What you need to do: Please report every line from the material that contains the word "heap".

====== Source material ======

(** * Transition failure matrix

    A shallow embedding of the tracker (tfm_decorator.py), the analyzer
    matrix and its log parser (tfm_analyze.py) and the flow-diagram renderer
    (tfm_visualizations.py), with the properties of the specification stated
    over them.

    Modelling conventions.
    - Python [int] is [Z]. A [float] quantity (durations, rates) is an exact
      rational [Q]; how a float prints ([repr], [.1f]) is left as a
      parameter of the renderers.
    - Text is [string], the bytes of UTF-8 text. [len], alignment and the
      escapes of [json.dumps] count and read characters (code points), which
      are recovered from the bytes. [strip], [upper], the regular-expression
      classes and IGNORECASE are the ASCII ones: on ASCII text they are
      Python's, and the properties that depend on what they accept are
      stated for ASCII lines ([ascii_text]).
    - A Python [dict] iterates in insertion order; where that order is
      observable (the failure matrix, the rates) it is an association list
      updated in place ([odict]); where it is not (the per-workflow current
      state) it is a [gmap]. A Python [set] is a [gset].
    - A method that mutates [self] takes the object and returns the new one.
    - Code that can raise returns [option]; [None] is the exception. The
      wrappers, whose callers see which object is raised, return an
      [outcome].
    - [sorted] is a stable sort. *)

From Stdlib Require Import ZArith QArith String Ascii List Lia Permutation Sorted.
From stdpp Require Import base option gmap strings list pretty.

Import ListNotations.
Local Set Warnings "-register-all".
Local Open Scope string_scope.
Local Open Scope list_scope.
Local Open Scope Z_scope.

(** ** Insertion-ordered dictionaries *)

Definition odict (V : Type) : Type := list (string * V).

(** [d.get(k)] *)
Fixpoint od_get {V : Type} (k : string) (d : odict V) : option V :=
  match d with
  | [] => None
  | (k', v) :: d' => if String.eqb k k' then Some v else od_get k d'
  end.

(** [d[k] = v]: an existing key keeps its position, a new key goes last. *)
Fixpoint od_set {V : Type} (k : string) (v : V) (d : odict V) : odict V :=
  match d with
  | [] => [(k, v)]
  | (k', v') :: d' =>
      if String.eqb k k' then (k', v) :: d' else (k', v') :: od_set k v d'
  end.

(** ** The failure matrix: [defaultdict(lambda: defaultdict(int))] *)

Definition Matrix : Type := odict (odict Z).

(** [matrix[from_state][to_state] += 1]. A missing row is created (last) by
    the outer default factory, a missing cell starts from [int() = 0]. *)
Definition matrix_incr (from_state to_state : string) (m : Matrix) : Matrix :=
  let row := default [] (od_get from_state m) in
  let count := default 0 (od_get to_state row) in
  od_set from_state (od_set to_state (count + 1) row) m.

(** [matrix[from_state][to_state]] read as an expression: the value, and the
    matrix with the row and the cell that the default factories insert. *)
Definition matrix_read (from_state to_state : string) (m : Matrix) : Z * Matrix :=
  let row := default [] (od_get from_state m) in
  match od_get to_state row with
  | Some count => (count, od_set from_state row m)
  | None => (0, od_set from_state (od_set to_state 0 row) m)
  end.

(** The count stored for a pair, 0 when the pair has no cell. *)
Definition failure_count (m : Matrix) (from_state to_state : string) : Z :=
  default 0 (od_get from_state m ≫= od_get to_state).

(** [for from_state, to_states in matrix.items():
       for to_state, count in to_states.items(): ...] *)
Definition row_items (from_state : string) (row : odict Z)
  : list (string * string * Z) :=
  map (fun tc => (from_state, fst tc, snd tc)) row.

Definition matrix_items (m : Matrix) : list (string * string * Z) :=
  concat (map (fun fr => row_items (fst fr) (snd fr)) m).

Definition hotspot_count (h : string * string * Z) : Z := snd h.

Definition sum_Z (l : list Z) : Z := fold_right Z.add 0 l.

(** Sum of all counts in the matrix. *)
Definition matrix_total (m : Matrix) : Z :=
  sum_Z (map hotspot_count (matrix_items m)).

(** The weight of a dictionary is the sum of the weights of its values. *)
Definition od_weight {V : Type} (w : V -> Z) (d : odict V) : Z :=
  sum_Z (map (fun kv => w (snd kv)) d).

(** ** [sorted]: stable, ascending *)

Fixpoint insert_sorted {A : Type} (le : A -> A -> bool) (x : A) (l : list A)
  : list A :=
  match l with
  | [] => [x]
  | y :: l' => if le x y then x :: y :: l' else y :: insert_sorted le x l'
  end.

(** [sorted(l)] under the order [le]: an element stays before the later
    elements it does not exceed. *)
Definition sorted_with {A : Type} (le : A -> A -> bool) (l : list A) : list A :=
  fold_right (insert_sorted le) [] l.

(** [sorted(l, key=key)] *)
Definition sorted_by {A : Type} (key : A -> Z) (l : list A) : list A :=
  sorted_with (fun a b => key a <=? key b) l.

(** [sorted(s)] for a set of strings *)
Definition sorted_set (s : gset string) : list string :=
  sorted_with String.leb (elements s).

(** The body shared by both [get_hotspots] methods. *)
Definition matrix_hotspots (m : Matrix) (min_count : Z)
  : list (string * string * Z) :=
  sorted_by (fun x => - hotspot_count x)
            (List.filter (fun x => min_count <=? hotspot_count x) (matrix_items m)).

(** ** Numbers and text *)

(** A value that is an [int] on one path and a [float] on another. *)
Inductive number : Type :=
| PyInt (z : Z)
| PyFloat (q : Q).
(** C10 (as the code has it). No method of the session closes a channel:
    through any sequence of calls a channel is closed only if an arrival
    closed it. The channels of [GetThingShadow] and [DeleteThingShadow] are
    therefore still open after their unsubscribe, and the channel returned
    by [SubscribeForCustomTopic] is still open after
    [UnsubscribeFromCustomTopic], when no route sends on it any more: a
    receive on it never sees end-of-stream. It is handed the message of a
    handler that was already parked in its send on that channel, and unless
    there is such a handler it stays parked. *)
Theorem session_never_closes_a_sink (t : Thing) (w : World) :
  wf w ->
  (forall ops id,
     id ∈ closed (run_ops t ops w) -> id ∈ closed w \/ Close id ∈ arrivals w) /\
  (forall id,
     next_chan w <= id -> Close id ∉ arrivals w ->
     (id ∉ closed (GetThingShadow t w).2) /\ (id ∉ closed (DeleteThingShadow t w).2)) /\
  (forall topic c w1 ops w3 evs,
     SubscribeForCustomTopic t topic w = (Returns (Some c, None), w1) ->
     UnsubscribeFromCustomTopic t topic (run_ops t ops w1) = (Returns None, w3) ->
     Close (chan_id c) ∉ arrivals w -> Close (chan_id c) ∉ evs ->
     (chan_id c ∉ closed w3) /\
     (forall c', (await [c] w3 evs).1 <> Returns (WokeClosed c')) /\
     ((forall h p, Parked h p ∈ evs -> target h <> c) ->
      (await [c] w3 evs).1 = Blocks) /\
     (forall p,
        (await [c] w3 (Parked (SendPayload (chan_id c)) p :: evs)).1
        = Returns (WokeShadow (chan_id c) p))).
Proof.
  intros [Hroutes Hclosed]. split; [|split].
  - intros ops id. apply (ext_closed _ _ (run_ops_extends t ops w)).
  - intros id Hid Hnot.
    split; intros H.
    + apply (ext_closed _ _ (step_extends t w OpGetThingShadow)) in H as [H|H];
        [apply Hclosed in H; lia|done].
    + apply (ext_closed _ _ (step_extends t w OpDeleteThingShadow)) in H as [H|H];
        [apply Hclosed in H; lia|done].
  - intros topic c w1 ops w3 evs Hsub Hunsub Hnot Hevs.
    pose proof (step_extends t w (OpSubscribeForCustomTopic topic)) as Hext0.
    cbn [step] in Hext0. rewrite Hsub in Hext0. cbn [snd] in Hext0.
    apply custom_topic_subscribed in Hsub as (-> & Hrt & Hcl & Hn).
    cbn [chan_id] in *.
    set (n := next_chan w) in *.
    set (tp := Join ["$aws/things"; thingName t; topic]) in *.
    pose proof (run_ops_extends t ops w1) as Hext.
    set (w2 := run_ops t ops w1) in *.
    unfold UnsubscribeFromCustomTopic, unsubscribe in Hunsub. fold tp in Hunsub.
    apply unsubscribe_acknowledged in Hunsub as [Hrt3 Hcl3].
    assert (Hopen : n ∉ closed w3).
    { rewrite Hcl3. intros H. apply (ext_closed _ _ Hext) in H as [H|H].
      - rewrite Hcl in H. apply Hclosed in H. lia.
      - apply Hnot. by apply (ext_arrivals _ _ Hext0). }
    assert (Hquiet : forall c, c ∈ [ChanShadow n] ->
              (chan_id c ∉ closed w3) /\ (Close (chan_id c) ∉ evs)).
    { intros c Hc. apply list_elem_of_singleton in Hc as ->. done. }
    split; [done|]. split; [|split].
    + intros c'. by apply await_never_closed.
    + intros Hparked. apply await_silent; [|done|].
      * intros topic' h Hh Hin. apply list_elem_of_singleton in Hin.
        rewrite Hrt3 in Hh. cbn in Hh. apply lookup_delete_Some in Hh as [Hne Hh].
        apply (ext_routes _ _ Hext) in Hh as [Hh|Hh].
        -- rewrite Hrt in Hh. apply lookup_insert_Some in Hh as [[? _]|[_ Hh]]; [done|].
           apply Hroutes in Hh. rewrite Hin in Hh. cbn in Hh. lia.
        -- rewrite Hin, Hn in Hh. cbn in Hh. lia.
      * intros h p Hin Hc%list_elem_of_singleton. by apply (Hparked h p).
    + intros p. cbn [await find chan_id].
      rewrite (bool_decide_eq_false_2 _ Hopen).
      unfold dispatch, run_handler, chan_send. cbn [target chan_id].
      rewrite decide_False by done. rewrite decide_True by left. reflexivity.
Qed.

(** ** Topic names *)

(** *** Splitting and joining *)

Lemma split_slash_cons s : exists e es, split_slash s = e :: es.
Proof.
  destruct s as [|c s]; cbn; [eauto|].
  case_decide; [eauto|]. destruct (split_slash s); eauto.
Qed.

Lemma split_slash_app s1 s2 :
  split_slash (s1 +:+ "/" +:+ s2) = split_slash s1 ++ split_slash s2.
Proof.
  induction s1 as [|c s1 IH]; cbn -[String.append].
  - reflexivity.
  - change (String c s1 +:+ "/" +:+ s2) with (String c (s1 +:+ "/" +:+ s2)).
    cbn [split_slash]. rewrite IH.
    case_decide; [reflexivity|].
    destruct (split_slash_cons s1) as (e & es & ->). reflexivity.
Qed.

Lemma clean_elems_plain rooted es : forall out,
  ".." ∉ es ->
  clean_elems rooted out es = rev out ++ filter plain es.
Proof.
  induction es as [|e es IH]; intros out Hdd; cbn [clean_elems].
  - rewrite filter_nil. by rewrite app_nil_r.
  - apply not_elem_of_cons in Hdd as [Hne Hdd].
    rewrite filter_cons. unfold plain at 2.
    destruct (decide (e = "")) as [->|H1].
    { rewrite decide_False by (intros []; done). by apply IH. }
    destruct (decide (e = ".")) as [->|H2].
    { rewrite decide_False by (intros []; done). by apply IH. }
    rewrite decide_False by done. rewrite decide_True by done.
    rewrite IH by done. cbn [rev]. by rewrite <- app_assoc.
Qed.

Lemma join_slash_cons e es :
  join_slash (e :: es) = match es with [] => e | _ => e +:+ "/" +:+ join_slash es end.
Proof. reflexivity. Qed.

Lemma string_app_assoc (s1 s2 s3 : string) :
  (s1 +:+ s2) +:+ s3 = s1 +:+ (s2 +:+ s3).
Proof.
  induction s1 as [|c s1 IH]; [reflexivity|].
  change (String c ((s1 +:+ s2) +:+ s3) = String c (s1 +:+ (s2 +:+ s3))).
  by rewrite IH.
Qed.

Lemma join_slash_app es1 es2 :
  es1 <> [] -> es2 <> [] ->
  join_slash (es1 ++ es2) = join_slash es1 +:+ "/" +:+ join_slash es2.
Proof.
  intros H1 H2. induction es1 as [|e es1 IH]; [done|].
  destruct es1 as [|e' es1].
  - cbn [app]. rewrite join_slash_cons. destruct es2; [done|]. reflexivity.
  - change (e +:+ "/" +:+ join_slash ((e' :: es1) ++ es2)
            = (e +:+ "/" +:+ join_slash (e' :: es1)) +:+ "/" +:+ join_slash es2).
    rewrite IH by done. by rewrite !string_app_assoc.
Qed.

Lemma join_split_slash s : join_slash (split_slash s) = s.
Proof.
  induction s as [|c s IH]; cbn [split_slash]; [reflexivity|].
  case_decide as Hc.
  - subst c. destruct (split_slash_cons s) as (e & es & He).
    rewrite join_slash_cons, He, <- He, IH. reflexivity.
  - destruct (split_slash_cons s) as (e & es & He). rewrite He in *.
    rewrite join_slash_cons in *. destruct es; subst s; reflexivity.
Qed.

======
====== Source material ======

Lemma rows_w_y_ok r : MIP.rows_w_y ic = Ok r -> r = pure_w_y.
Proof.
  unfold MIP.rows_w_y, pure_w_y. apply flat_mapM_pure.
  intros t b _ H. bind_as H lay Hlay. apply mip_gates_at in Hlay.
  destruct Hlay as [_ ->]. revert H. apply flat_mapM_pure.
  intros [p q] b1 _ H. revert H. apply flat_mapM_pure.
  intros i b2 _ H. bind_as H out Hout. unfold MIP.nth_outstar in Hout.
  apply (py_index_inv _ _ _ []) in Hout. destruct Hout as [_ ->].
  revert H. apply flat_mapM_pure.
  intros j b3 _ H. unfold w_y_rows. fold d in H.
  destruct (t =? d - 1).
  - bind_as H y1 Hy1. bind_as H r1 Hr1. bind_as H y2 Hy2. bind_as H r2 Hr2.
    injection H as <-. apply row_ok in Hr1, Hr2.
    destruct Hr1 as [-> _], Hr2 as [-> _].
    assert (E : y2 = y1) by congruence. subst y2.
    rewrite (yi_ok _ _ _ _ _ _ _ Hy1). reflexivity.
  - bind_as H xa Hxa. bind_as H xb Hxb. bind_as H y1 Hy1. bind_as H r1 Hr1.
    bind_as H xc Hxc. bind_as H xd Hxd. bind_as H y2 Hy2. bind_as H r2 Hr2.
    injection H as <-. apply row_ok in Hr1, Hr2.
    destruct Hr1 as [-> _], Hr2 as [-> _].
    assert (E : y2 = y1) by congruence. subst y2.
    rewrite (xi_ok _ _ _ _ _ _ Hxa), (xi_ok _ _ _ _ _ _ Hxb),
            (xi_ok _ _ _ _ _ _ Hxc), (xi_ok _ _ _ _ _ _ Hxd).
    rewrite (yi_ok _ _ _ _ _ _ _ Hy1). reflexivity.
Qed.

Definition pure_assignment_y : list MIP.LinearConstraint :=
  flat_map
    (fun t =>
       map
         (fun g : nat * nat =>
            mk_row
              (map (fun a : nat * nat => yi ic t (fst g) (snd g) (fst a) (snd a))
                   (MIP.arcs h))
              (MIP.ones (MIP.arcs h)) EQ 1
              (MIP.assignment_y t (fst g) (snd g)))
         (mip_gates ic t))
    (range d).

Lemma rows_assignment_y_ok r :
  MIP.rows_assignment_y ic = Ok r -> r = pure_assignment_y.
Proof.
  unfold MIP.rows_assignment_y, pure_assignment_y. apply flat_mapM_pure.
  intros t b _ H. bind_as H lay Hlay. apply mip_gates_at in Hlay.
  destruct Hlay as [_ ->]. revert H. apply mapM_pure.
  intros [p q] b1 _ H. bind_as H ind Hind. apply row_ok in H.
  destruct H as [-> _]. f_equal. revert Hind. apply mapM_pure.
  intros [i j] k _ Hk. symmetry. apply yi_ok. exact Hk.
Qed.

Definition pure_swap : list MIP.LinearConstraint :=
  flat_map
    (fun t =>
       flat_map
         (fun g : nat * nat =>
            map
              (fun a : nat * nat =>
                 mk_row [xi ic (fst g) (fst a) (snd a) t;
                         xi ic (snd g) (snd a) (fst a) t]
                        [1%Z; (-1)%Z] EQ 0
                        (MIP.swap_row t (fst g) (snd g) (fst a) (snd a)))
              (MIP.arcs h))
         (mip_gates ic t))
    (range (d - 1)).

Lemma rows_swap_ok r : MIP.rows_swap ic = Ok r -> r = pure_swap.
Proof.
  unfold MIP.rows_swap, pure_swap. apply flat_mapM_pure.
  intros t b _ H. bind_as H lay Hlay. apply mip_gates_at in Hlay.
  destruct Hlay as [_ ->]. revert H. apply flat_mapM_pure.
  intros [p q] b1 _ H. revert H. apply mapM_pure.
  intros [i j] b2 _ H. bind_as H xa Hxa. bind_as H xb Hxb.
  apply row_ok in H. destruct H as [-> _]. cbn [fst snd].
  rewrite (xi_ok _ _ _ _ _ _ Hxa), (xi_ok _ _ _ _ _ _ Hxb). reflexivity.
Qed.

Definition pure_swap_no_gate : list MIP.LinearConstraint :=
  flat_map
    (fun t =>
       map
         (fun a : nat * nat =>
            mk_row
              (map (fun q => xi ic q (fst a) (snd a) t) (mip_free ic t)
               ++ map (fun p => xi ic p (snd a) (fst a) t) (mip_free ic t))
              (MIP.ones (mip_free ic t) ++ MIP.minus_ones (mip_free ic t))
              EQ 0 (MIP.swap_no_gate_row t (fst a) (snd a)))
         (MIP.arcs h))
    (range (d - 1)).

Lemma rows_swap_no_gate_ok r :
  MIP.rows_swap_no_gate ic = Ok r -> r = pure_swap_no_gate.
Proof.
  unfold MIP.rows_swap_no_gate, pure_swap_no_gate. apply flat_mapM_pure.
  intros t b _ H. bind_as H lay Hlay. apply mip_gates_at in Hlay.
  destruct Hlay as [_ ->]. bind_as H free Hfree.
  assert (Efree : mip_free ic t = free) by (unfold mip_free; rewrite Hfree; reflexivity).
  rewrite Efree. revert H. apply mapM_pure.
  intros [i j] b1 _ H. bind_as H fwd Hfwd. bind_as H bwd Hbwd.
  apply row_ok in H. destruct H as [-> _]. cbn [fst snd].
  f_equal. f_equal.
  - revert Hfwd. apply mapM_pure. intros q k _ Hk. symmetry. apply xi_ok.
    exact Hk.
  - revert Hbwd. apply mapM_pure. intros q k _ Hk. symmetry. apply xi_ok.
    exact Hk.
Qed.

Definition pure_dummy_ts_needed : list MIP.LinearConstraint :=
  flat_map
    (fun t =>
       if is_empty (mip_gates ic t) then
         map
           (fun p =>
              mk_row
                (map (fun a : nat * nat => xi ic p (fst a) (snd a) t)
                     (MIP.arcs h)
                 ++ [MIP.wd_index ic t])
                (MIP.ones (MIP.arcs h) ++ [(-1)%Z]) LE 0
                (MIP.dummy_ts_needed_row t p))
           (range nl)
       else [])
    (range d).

======
====== Source material ======

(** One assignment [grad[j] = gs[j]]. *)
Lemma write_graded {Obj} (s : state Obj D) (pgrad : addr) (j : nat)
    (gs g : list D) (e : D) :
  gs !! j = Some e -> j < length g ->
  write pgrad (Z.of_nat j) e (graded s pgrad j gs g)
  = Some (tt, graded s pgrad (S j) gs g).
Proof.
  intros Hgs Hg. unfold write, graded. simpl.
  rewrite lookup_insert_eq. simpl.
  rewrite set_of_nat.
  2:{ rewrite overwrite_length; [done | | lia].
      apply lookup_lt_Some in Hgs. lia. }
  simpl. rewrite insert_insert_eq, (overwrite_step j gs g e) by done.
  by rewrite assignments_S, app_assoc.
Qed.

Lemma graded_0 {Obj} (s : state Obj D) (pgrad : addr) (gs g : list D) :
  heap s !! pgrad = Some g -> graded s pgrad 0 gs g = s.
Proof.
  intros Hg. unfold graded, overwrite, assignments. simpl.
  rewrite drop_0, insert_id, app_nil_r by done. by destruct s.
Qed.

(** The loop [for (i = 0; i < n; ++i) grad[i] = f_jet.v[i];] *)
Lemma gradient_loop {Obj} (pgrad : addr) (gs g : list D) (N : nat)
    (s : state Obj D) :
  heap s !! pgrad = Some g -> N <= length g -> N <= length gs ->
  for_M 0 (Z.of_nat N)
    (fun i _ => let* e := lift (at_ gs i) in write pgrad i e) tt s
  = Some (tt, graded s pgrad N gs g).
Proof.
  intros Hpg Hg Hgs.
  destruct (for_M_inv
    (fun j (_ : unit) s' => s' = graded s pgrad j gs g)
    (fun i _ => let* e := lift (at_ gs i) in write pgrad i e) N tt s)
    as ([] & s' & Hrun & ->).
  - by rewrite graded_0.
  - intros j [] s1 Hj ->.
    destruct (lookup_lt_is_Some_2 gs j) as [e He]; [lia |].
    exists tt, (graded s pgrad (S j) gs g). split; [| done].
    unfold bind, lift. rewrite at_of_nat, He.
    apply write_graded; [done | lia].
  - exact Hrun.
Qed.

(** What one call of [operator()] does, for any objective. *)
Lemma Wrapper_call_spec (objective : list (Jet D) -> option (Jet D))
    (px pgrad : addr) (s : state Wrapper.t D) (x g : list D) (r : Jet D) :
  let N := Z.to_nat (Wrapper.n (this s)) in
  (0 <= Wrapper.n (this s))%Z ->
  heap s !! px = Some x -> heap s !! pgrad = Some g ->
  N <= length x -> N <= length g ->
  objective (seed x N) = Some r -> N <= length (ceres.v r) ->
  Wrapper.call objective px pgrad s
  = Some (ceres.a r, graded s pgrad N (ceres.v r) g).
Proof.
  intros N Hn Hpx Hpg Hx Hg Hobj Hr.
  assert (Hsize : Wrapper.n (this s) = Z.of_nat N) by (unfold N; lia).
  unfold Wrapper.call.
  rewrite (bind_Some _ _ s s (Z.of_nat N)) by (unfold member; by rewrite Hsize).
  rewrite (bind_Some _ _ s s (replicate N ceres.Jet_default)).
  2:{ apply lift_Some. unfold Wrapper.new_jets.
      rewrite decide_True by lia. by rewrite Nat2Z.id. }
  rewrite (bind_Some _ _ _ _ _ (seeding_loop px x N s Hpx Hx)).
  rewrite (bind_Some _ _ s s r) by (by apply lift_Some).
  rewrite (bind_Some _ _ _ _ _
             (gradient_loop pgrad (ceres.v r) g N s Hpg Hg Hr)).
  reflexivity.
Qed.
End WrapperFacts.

======

Your response:
  heap s !! pgrad = Some g -> graded s pgrad 0 gs g = s.
  heap s !! pgrad = Some g -> N <= length g -> N <= length gs ->
  heap s !! px = Some x -> heap s !! pgrad = Some g ->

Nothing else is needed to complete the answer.